* [What to do]: Go through the entries below and give the number of lines that have the string "StopResolutionState", and only that.

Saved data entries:
* * *

(* ===== verification/Domain.v ===== *)
(** * Domain: the data of internal/domain

    The string enumerations of session_lifecycle.go and task_state.go as
    inductive types (a constructor [...Other] carries any string that is not
    one of the declared constants, for the types whose values reach the store
    from a caller), the structs as records.  Timestamps ([time.Time]) are
    nanoseconds since the zero time of Go, 0001-01-01 00:00:00 UTC, so
    [IsZero] is [= 0]; [formatTime]/[parseTime] of the store are a round trip
    on them and columns hold the instant itself.  Slices and maps that can be
    nil are options. *)

From S2P Require Import Prelude.

(** ** Enumerations *)

Inductive TaskState : Type :=
| StateDraft | StateReady | StateDispatched | StateRunning | StateReportReady
| StateEvidenceReady | StateReviewing | StateApproved | StateRevisionRequired
| StateBlocked | StateFailed | StateHumanRequired | StateCancelled
| StateOther (raw : string).
#[export] Instance TaskState_eq_dec : EqDecision TaskState.
Proof. solve_decision. Defined.

Definition AllTaskStates : list TaskState :=
  [StateDraft; StateReady; StateDispatched; StateRunning; StateReportReady;
   StateEvidenceReady; StateReviewing; StateApproved; StateRevisionRequired;
   StateBlocked; StateFailed; StateHumanRequired; StateCancelled].

(** The Go string of a state. *)
Definition TaskState_string (s : TaskState) : string :=
  match s with
  | StateDraft => "DRAFT" | StateReady => "READY" | StateDispatched => "DISPATCHED"
  | StateRunning => "RUNNING" | StateReportReady => "REPORT_READY"
  | StateEvidenceReady => "EVIDENCE_READY" | StateReviewing => "REVIEWING"
  | StateApproved => "APPROVED" | StateRevisionRequired => "REVISION_REQUIRED"
  | StateBlocked => "BLOCKED" | StateFailed => "FAILED"
  | StateHumanRequired => "HUMAN_REQUIRED" | StateCancelled => "CANCELLED"
  | StateOther raw => raw
  end.

Definition IsValid (s : TaskState) : bool :=
  match s with StateOther _ => false | _ => true end.

Definition IsTerminal (s : TaskState) : bool := (s == StateApproved) || (s == StateCancelled).

Inductive WorkerSessionStatus : Type :=
| WorkerSessionActive | WorkerSessionIdle | WorkerSessionTerminated | WorkerSessionOther (raw : string).
#[export] Instance WorkerSessionStatus_eq_dec : EqDecision WorkerSessionStatus.
Proof. solve_decision. Defined.

Inductive QuarantineState : Type :=
| QuarantineClean | QuarantineQuarantined | QuarantineOther (raw : string).
#[export] Instance QuarantineState_eq_dec : EqDecision QuarantineState.
Proof. solve_decision. Defined.

Inductive PairProvisioningStage : Type :=
| ProvisionRequested | ProvisionConfirmed | ProvisionFailed | ProvisionResolved.
#[export] Instance PairProvisioningStage_eq_dec : EqDecision PairProvisioningStage.
Proof. solve_decision. Defined.

Inductive DispatchStage : Type := DispatchBound | SendRequested | SendConfirmed.
#[export] Instance DispatchStage_eq_dec : EqDecision DispatchStage.
Proof. solve_decision. Defined.

Inductive StopPurpose : Type :=
| RunningAttemptStop | QuarantineCleanup | PairMaintenance | StopPurposeOther (raw : string).
#[export] Instance StopPurpose_eq_dec : EqDecision StopPurpose.
Proof. solve_decision. Defined.

Inductive StopStage : Type :=
| StopRequested | StopCallSucceeded | StopCallFailed | StopTerminationConfirmed
| StopTargetAbsent | StopStageOther (raw : string).
#[export] Instance StopStage_eq_dec : EqDecision StopStage.
Proof. solve_decision. Defined.

Inductive StopResolutionState : Type :=
| StopResolutionInFlight | StopResolutionTerminationConfirmed | StopResolutionTargetAbsent
| StopResolutionConfirmationTimeout | StopResolutionGenerationMismatch
| StopResolutionEffectUnprovenAlreadyTerminated | StopResolutionReissueRequiresHuman
| StopResolutionCallFailed | StopResolutionCallOutcomeUnknown
| StopResolutionAdministrativeRiskAccepted | StopResolutionOther (raw : string).
#[export] Instance StopResolutionState_eq_dec : EqDecision StopResolutionState.
Proof. solve_decision. Defined.

Inductive RestoreStage : Type := RestoreRequestedStage | RestoreConfirmedStage.
#[export] Instance RestoreStage_eq_dec : EqDecision RestoreStage.
Proof. solve_decision. Defined.

Inductive RestoreResolutionState : Type :=
| RestoreInFlight | RestoreOutcomeUnknown | RestoreRecoveryClaimed | RestoreCleanupClaimed
| RestoreResolved.
#[export] Instance RestoreResolutionState_eq_dec : EqDecision RestoreResolutionState.
Proof. solve_decision. Defined.
(* ===== verification/Filepath.v ===== *)
(** * Filepath: the lexical operations of path/filepath

    [Clean], [Join] and [Rel] of Go's standard library in their Unix form
    ([Separator] is '/', [VolumeName] is empty, [ToSlash] and [FromSlash] are
    the identity), on the element lists a path denotes, and the theory
    path_policy.go relies on: a cleaned path is its own clean form, and [Rel]
    climbs out of the base exactly when the target is not below it. *)

From S2P Require Import Prelude.

(** [strings.Join(l, "/")] *)
Fixpoint join_slash (l : list string) : string :=
  match l with
  | [] => ""
  | [s] => s
  | s :: rest => s ++ String "/" (join_slash rest)
  end%string.

(** One element of a path, on the reversed list of the elements kept. *)
Definition clean_step (rooted : bool) (kept : list string) (seg : string) : list string :=
  if (seg == "") || (seg == ".") then kept
  else if seg == ".." then
    match kept with
    | [] => if rooted then [] else [".."%string]
    | top :: below => if top == ".." then ".."%string :: kept else below
    end
  else seg :: kept.

Definition is_rooted (p : string) : bool := HasPrefix p "/".
Definition clean_elements (p : string) : list string :=
  rev (fold_left (clean_step (is_rooted p)) (SplitByte "/" p) []).
Definition render (rooted : bool) (elements : list string) : string :=
  if rooted then String "/" (join_slash elements)
  else match elements with [] => "."%string | _ => join_slash elements end.

(** [filepath.Clean] *)
Definition Clean (p : string) : string :=
  if p == "" then "."%string else render (is_rooted p) (clean_elements p).

(** [filepath.Join] of two elements *)
Definition Join (a b : string) : string :=
  if a == "" then (if b == "" then ""%string else Clean b)
  else Clean (a ++ String "/" b).

Fixpoint strip_common (base target : list string) : list string * list string :=
  match base, target with
  | b :: base', t :: target' => if b == t then strip_common base' target' else (base, target)
  | _, _ => (base, target)
  end.

(** [filepath.Rel]; [None] is its error *)
Definition Rel (base target : string) : option string :=
  if Clean target == Clean base then Some "."%string
  else if negb (Bool.eqb (is_rooted base) (is_rooted target)) then None
  else
    let targ := match is_rooted target, clean_elements target with
                | false, [] => ["."%string]
                | _, l => l
                end in
    match strip_common (clean_elements base) targ with
    | (b0 :: rest, t0 :: t) =>
        if b0 == ".." then None
        else Some (join_slash (map (fun _ => ".."%string) (b0 :: rest) ++ t0 :: t))
    | (b, t) => Some (join_slash (map (fun _ => ".."%string) b ++ t))
    end.

Example clean_samples :
  map Clean [""; "a/./b//c"; "a/../../b"; "/../a/"; "a/.."; "./x"; "a/b/../.."]%string
  = ["."; "a/b/c"; "../b"; "/a"; "."; "x"; "."]%string.
Proof. reflexivity. Qed.
Example rel_samples :
  map (fun '(b, t) => Rel b t)
    [("/w", "/w/a/b"); ("/w/x", "/w"); ("/w", "/v/a"); ("/", "/a"); ("w", "/w"); ("/w/a", "/w/a/")]%string
  = [Some "a/b"; Some ".."; Some "../v/a"; Some "a"; None; Some "."]%string.
Proof. reflexivity. Qed.

(** ** Elements *)

Fixpoint no_slash (s : string) : bool :=
  match s with EmptyString => true | String a t => negb (a =? "/")%char && no_slash t end.

(** A name: what a kept element of a path is, when it is not "..". *)
Definition is_name (s : string) : bool :=
  negb (s == "") && negb (s == ".") && negb (s == "..") && no_slash s.
Definition names (l : list string) : Prop := List.Forall (fun s => is_name s = true) l.

Lemma SplitByte_nonempty c s : SplitByte c s <> [].
Proof. destruct s as [|a s]; cbn; [done|]. repeat case_match; done. Qed.

Lemma SplitByte_no_slash s : List.Forall (fun x => no_slash x = true) (SplitByte "/" s).
Proof.
  induction s as [|a s IH]; cbn; [by repeat constructor|].
  destruct (a =? "/")%char eqn:Ha; [by constructor|].
  destruct (SplitByte "/" s) as [|h r]; [repeat constructor; cbn; by rewrite Ha|].
  inversion IH; subst. constructor; [|done]. cbn. by rewrite Ha.
Qed.

Lemma SplitByte_self s : no_slash s = true -> SplitByte "/" s = [s].
Proof.
  induction s as [|a s IH]; cbn; [done|]. intros H. apply andb_prop in H as [Ha Hs].
  apply negb_true_iff in Ha. rewrite Ha, IH by done. done.
Qed.

Lemma SplitByte_cons s t :
  no_slash s = true -> SplitByte "/" (s ++ String "/" t) = s :: SplitByte "/" t.
Proof.
  induction s as [|a s IH]; [done|]. rewrite append_cons. cbn [no_slash SplitByte].
  intros H. apply andb_prop in H as [Ha Hs]. apply negb_true_iff in Ha. by rewrite Ha, IH.
Qed.
(* ===== verification/PathPolicy.v ===== *)
(** * PathPolicy: ValidateCwdContainment (internal/contract/path_policy.go)

    The working directory of a verification request against its worktree.  The
    operating system is a record of functions: what [filepath.Abs], [os.Stat],
    [os.Lstat] and [filepath.EvalSymlinks] answer while the check runs (the
    model does not let the answers change under it), and Unicode case folding.
    The lexical part is Filepath.v, so this is the Unix build of the code. *)

From S2P Require Import Prelude.
From S2P Require Import Domain.
From S2P Require Import Filepath.
From S2P Require Import Contract.

(** What [os.Lstat] tells the walk. *)
Inductive lstat : Type := Exists | NotExist | LstatError.

Record OS := mkOS {
  Abs : string -> option string;           (* filepath.Abs *)
  Stat : string -> option bool;            (* os.Stat: IsDir *)
  Lstat : string -> lstat;                 (* os.Lstat, os.IsNotExist *)
  EvalSymlinks : string -> option string;  (* filepath.EvalSymlinks *)
  EqualFold : string -> string -> bool }.  (* strings.EqualFold *)

Definition TrimPrefix (s p : string) : string :=
  if HasPrefix s p then String.substring (String.length p) (String.length s - String.length p) s else s.

(** [isWithinRoot] *)
Definition isWithinRoot (os : OS) (target root : string) : bool :=
  let targetClean := TrimPrefix (Clean target) "\\?\" in
  let rootClean := TrimPrefix (Clean root) "\\?\" in
  if EqualFold os targetClean rootClean then true
  else match Rel rootClean targetClean with
       | None => false
       | Some rel =>
           let relClean := Clean rel in
           if relClean == "." then true
           else if (relClean == "..") || HasPrefix relClean "../" then false
           else true
       end.
(** C17: Scrubbing either redacts or refuses.  A value is scrubbed exactly when,
    outside sensitive keys, it is made of the types the scrubber knows, its maps
    have string keys, no two keys of a map are scrubbed to one and its structs
    have a JSON form ([scrubbable]); every other value is refused with an error,
    named strings and integers included.  Of a value that is scrubbed, at every
    depth, through maps, slices, pointers and structs, each value under a
    sensitive key is replaced by the marker, each other string and key is
    scrubbed, byte slices are replaced, and no entry is lost or added. *)
Theorem ScrubAny_redacts (v : any) :
  match ScrubAny v with
  | inr w => scrubbable v = true /\ redacted v w
  | inl _ => scrubbable v = false
  end.
Proof.
  induction v as [v IH] using any_induction. fold (decides ScrubAny redacted scrubbable v).
  destruct v as [| | | | | |m|l|[] m|l|[p|]|[[j|]|]|]; try by repeat constructor.
  - apply (map_decides _ m); [by left|]. intros k x Hx. apply IH. eapply (in_map _ _ _ true); eauto.
  - apply (list_decides _ l); [by left|]. intros x Hx. apply IH. eapply in_slice; eauto.
  - apply (map_decides _ m); [by right|]. intros k x Hx. apply IH. eapply in_map; eauto.
  - apply (list_decides _ l); [by right|]. intros x Hx. apply IH. eapply in_slice; eauto.
  - pose proof (IH p (in_ptr p)) as H. unfold decides in *. cbn. destruct (ScrubAny p); [done|].
    destruct H. split; [done|by constructor].
  - pose proof (IH j (in_struct j)) as H. unfold decides in *. cbn. destruct (ScrubAny j); [done|].
    destruct H. split; [done|by constructor].
Qed.

(** ** The values the store scrubs *)
Fixpoint embed (v : value) : any :=
  match v with
  | VNull => ANil
  | VBool b => ABool b
  | VInt n => AInt n
  | VNum token => ANumber token
  | VStr s => AString s
  | VList l => AList (map embed l)
  | VMap m => AMap (map (fun e => match e with (k, x) => (k, embed x) end) m)
  end.
Definition or_collision {A} (o : option A) : scrub_error + A :=
  match o with Some w => inr w | None => inl ErrSanitizedKeyCollision end.

(** On them [ScrubAny] is the [ScrubValue] of Scrub.v, whose only error is a
    collision of keys. *)
Lemma ScrubAny_plain : forall v, ScrubAny (embed v) = or_collision (ScrubValue v).
Proof.
  fix IH 1. intros [| | | | |l|m]; try reflexivity; cbn [ScrubAny ScrubValue embed].
  - match goal with |- _ = or_collision (option_map VList (?each l)) =>
      cut (scrub_list ScrubAny (map embed l) = or_collision (each l));
      [intros ->; by destruct (each l)|] end.
    induction l as [|x t IHt]; [done|]. cbn [map scrub_list]. rewrite IH, IHt.
    destruct (ScrubValue x); cbn; [|done]. by match goal with |- context [or_collision ?o] => destruct o end.
  - match goal with |- _ = or_collision (option_map VMap (?each m [])) =>
      cut (forall res, scrub_map ScrubAny (map (fun e => match e with (k, x) => (k, embed x) end) m) res
        = or_collision (each m res));
      [intros ->; by destruct (each m [])|] end.
    induction m as [|[k x] t IHt]; intros res; [done|]. cbn [map scrub_map].
    destruct (map_lookup (scrubbed_key k) res); [done|]. destruct (IsSensitiveKey k); [apply IHt|].
    rewrite IH. destruct (ScrubValue x); cbn; [apply IHt|done].
Qed.
End Redaction.
Lemma logged_log_step ev d d' : logged ev d d' -> log_step d d'.
Proof. intros (r & Ha & _). by eapply appends_log_step. Qed.

Lemma duplicate_as_text_cases id m env s r s' :
  duplicate_as_text id m env s = (r, s') ->
  exists r1, m env s = (r1, s') /\ (r1 = r \/ (r1 = Err ErrDuplicateKey /\ exists x, r = Ok (inr x))).
Proof.
  unfold duplicate_as_text. destruct (m env s) as [[a|e] s1]; [by intros [= <- <-]; eauto|].
  destruct e; intros [= <- <-]; eexists; (split; [reflexivity|]); first [by left | right; eauto].
Qed.

(** Any relation that contains the appends is maintained by the two append
    operations. *)
Section Any.
Context (R : DB -> DB -> Prop) `{!PreOrder R} (HR : forall r d d', appends r d d' -> R d d').

Lemma steps_append_row ev json : Steps R (append_row ev json).
Proof. intros env s a s' (r & Ha & _)%append_row_ok. by eapply HR. Qed.
Lemma steps_appendAuditEventTx ev : Steps R (appendAuditEventTx ev).
Proof. intros env s a s' (r & Ha & _)%appendAuditEventTx_ok. by eapply HR. Qed.

Lemma opsteps_withRetry {A} n (fn : M (A + logical_error)) :
  OpSteps R fn -> OpSteps R (withRetry n fn).
Proof.
  intros Hf. induction n as [|n IH]; intros env s r s'; cbn [withRetry].
  - intros H. by apply (opsteps_throw R _ _ _ _ _ H).
  - assert (forall env s r s', (backoff;; withRetry n fn) env s = (r, s') -> R (st_db s) (st_db s')) as Hb.
    { apply (opsteps_bind R); [|done]. apply opsteps_query. done. }
    destruct (fn env s) as [[[a|[e text]]|e] s1] eqn:E; pose proof (Hf _ _ _ _ E) as H1.
    + by intros [= <- <-].
    + case_match; [|by intros [= <- <-]]. intros H2. etransitivity; [exact H1|by eapply Hb].
    + case_match; [|by intros [= <- <-]]. intros H2. etransitivity; [exact H1|by eapply Hb].
Qed.
Lemma opsteps_duplicate_as_text id m : OpSteps R m -> OpSteps R (duplicate_as_text id m).
Proof. intros Hm env s r s' (r1 & H & _)%duplicate_as_text_cases. by apply Hm in H. Qed.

* * *

* [Answer for this exercise]: 2